TRY IT.
All records should be written out again exactly.

SOURCE MATERIAL.
--- START ---

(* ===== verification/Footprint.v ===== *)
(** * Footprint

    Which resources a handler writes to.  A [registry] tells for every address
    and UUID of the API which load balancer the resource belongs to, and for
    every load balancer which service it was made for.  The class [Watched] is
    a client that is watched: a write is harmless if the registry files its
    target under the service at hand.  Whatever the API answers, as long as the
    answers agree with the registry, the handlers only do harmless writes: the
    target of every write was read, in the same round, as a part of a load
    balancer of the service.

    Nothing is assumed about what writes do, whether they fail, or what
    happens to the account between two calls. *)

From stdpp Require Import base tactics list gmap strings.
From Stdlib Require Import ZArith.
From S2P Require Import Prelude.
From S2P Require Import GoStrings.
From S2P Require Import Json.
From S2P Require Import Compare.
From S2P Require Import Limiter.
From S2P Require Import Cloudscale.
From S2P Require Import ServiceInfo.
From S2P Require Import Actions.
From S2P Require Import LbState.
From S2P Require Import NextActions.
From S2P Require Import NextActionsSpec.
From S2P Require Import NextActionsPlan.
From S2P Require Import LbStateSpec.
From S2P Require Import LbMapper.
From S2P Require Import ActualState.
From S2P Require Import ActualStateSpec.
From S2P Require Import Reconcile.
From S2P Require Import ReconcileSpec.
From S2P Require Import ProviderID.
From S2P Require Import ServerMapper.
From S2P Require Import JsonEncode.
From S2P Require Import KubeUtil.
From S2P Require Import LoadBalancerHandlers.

--- END ---

ANSWER FOR THIS EXERCISE.
(* ===== verification/Footprint.v ===== *)
(** * Footprint

    Which resources a handler writes to.  A [registry] tells for every address
    and UUID of the API which load balancer the resource belongs to, and for
    every load balancer which service it was made for.  The class [Watched] is
    a client that is watched: a write is harmless if the registry files its
    target under the service at hand.  Whatever the API answers, as long as the
    answers agree with the registry, the handlers only do harmless writes: the
    target of every write was read, in the same round, as a part of a load
    balancer of the service.

    Nothing is assumed about what writes do, whether they fail, or what
    happens to the account between two calls. *)

From stdpp Require Import base tactics list gmap strings.
From Stdlib Require Import ZArith.
From S2P Require Import Prelude.
From S2P Require Import GoStrings.
From S2P Require Import Json.
From S2P Require Import Compare.
From S2P Require Import Limiter.
From S2P Require Import Cloudscale.
From S2P Require Import ServiceInfo.
From S2P Require Import Actions.
From S2P Require Import LbState.
From S2P Require Import NextActions.
From S2P Require Import NextActionsSpec.
From S2P Require Import NextActionsPlan.
From S2P Require Import LbStateSpec.
From S2P Require Import LbMapper.
From S2P Require Import ActualState.
From S2P Require Import ActualStateSpec.
From S2P Require Import Reconcile.
From S2P Require Import ReconcileSpec.
From S2P Require Import ProviderID.
From S2P Require Import ServerMapper.
From S2P Require Import JsonEncode.
From S2P Require Import KubeUtil.
From S2P Require Import LoadBalancerHandlers.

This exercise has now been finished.